Adversarial system of justice
The adversarial system (or adversary system) of law is the system of law, generally adopted in common law countries, that relies on the skill of each advocate representing his or her party's positions and involves a neutral person, usually the judge, trying to determine the truth of the case. The inquisitorial system usually found on the continent of Europe among civil law systems (i.e., those deriving from Roman law or the Napoleonic Code) has a judge (or a group of judges who work together) whose task is to investigate the case. The adversarial system is the two-sided structure under which American criminal trial courts operate that pits the prosecution against the defence. Justice is done when the most effective adversary is able to convince the judge or jury that his or her perspective on the case is the correct one.
Some writers trace the process to the medieval mode of trial by combat, in which some litigants, notably women, were allowed a champion to represent them. Certainly the use of the jury in the common law system seems to have fostered the adversarial system, and there are many today who believe that it remains the best way of providing for the determination of a disputed issue.
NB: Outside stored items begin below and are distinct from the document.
Lemma chain_inj S base base' L L' :
  blake3_free S → base ∈ S → base' ∈ S → chain_inputs (to_hex base) L ⊆ S → chain_inputs (to_hex base') L' ⊆ S →
  Forall (Forall fits) L → Forall (Forall fits) L' → plain base → plain base' →
  foldl rehash (to_hex base) L = foldl rehash (to_hex base') L' → base = base' ∧ L = L'.
Proof.
  intros HS Hb Hb'. revert L'. induction L as [|l L IH] using rev_ind; intros L' HL HL' Hf Hf' Hp Hp' E;
    (destruct L' as [|l' L' _] using rev_ind; [|rewrite chain_inputs_app in HL'; simpl in HL'; rewrite foldl_app in E; simpl in E]).
  - split; [|done]. by apply (to_hex_inj S).
  - rewrite rehash_fields in E. apply (to_hex_inj S) in E; [|done|done|apply HL', elem_of_app; right; by left].
    by apply plain_not_layer in E; [|done|apply chain_length].
  - rewrite foldl_app in E. simpl in E. rewrite rehash_fields in E. rewrite chain_inputs_app in HL. simpl in HL.
    apply (to_hex_inj S) in E; [|done|apply HL, elem_of_app; right; by left|done]. symmetry in E.
    by apply plain_not_layer in E; [|done|apply chain_length].
  - rewrite foldl_app in E. simpl in E. rewrite chain_inputs_app in HL. simpl in HL. rewrite !rehash_fields in E.
    apply (to_hex_inj S) in E; [|done|apply HL, elem_of_app; right; by left|apply HL', elem_of_app; right; by left].
    apply Forall_app in Hf as [Hf Hl]. apply Forall_app in Hf' as [Hf' Hl']. rewrite Forall_singleton in Hl, Hl'.
    apply fields_text_inj in E; [|(constructor; [apply digest_fits, chain_length|done])..].
    injection E as E ->. apply IH in E as [-> ->]; [done| |  |done..]; intros x Hx; [apply HL|apply HL']; apply elem_of_app; by left.
Qed.

(** ** The layers of a key *)

Definition policy_layers (p : CachePolicy) : list (list bytes) :=
  option_list ((λ t, [le_bytes 4 t]) <$> cp_ttl_hours p) ++ option_list ((λ f, [fd_digest f]) <$> cp_fold p).

Definition bind_layers (context : CanaryCacheContext) (route_namespace : option bytes) : list (list bytes) :=
  if negb (bool_decide (cx_namespace context = [])) || is_some route_namespace
  then [cx_namespace context :: option_list route_namespace] else [].

Definition layers (p : CachePolicy) (context : CanaryCacheContext) (route_namespace : option bytes) : list (list bytes) :=
  policy_layers p ++ bind_layers context route_namespace.

Lemma key_hashes `{JsonNumber} `{WireTypes} p context rns (q : ChatRequest) :
  let k := bind_key context (policy_key p (request_key q)) rns in
  rk_exact_hash k = foldl rehash (to_hex (exact_input (params_hash_of q) (q_messages q))) (layers p context rns) ∧
  rk_params_hash k = foldl rehash (params_hash_of q) (layers p context rns).
Proof.
  unfold bind_key, policy_key, layers, policy_layers, bind_layers. cbv zeta.
  destruct (cp_ttl_hours p), (cp_fold p), (negb _ || _); done.
Qed.

(** A canary namespace is empty, the word for an unread state, or a digest. *)
Definition canary_namespace_wf (context : CanaryCacheContext) : Prop :=
  length (cx_namespace context) ∈ [0; 11; 64]%nat.

Lemma canary_context_wf snapshot tenant : canary_namespace_wf (canary_cache_context snapshot tenant).
Proof.
  unfold canary_namespace_wf, canary_cache_context. destruct snapshot as [rs|]; simpl; [|by right; left].
  destruct (canary_rows rs tenant); simpl; [by left|]. rewrite length_to_hex. by right; right; left.
Qed.

Definition fold_wf (p : CachePolicy) : Prop := ∀ f, cp_fold p = Some f → length (fd_digest f) = 32%nat.

(** The layers tell the age limit, the fold, the canary namespace and the route apart. *)
Lemma layers_inj p p' cx cx' rns rns' :
  fold_wf p → fold_wf p' → canary_namespace_wf cx → canary_namespace_wf cx' →
  layers p cx rns = layers p' cx' rns' →
  le_bytes 4 <$> cp_ttl_hours p = le_bytes 4 <$> cp_ttl_hours p' ∧
  fd_digest <$> cp_fold p = fd_digest <$> cp_fold p' ∧ cx_namespace cx = cx_namespace cx' ∧ rns = rns'.
Proof.
  unfold fold_wf, canary_namespace_wf. intros Hf Hf' Hc Hc' E.
  assert (∀ n, n ∈ [0; 11; 64]%nat → n ≠ 4%nat ∧ n ≠ 32%nat) as Hn.
  { intros n Hin. repeat setoid_rewrite elem_of_cons in Hin. rewrite elem_of_nil in Hin. lia. }
  apply Hn in Hc, Hc'. clear Hn. unfold layers, policy_layers, bind_layers in E.
  revert E. generalize (length_le_bytes 4). generalize (le_bytes 4). intros w Hw E.
  destruct (cp_fold p) as [f|], (cp_fold p') as [f'|];
    [specialize (Hf f eq_refl); specialize (Hf' f' eq_refl)|specialize (Hf f eq_refl)|specialize (Hf' f' eq_refl)|];
    destruct (cp_ttl_hours p) as [t|], (cp_ttl_hours p') as [t'|];
    destruct rns as [r|], rns' as [r'|];
    destruct (cx_namespace cx) as [|b s], (cx_namespace cx') as [|b' s']; simpl in *; try done;
    first [ done | (injection E; clear E); intros; repeat split; congruence
          | exfalso; (injection E; clear E); intros; simplify_eq/=;
            repeat match goal with H : _ = _ :> list byte |- _ => apply (f_equal length) in H; simpl in H; rewrite ?Hw in H end; lia ].
Qed.
End chains.

(** ** The fold *)

Section folds.
Context `{Blake3Fn}.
On the other hand, the new British Civil Justice reforms initiated by Lord Woolf (the Civil Procedure Rules or CPR) are prefaced with a case management system controlled by the judge rather than by the lawyers representing the different parties; similar case management systems are coming into use in the United States. Lawyers are often asked how they can represent someone if they believe that person to be guilty; counsel must not deceive the court but his client is entitled to have the best presentation of the case laid before the tribunal and to have the evidence fully tested. In England and Wales, if a client states his guilt to his counsel, the counsel is required to cease working on the case (assuming the client is pleading innocence).
As an accused is not compelled to give evidence in a criminal adversarial proceeding, he may not be questioned by prosecutor or judge unless he chooses to do so. However, should he decide to testify, he is subject to cross-examination and could be found guilty of perjury. As the election to maintain an accused person's right to silence prevents any examination or cross-examination of that person's position, it follows that the decision of counsel as to what evidence will be called is a crucial tactic in any case in the adversarial system and hence it might be said that it is a lawyer's manipulation of the truth. Certainly, it requires the skills of counsel on both sides to be fairly equally pitted and subjected to an impartial judge. By contrast, while defendants in most civil law systems can be compelled to give a statement, this statement is not subject to cross-examination and not given under oath. This allows the defendant to explain his side of the case without being subject to cross-examination by a skilled opposition. Judges in an adversarial system are impartial in ensuring the fair play of due process, or fundamental justice. Such judges decide, often when called upon by counsel rather than of their own motion, what evidence is to be admitted when there is a dispute; though in some common law jurisdictions judges play more of a role in deciding what evidence to admit into the record or reject. At worst, abusing judicial discretion would actually pave the way to a biased decision rendering obsolete the judicial process in question — rule of law being illicitly subordinated by rule of man under such discriminating circumstances.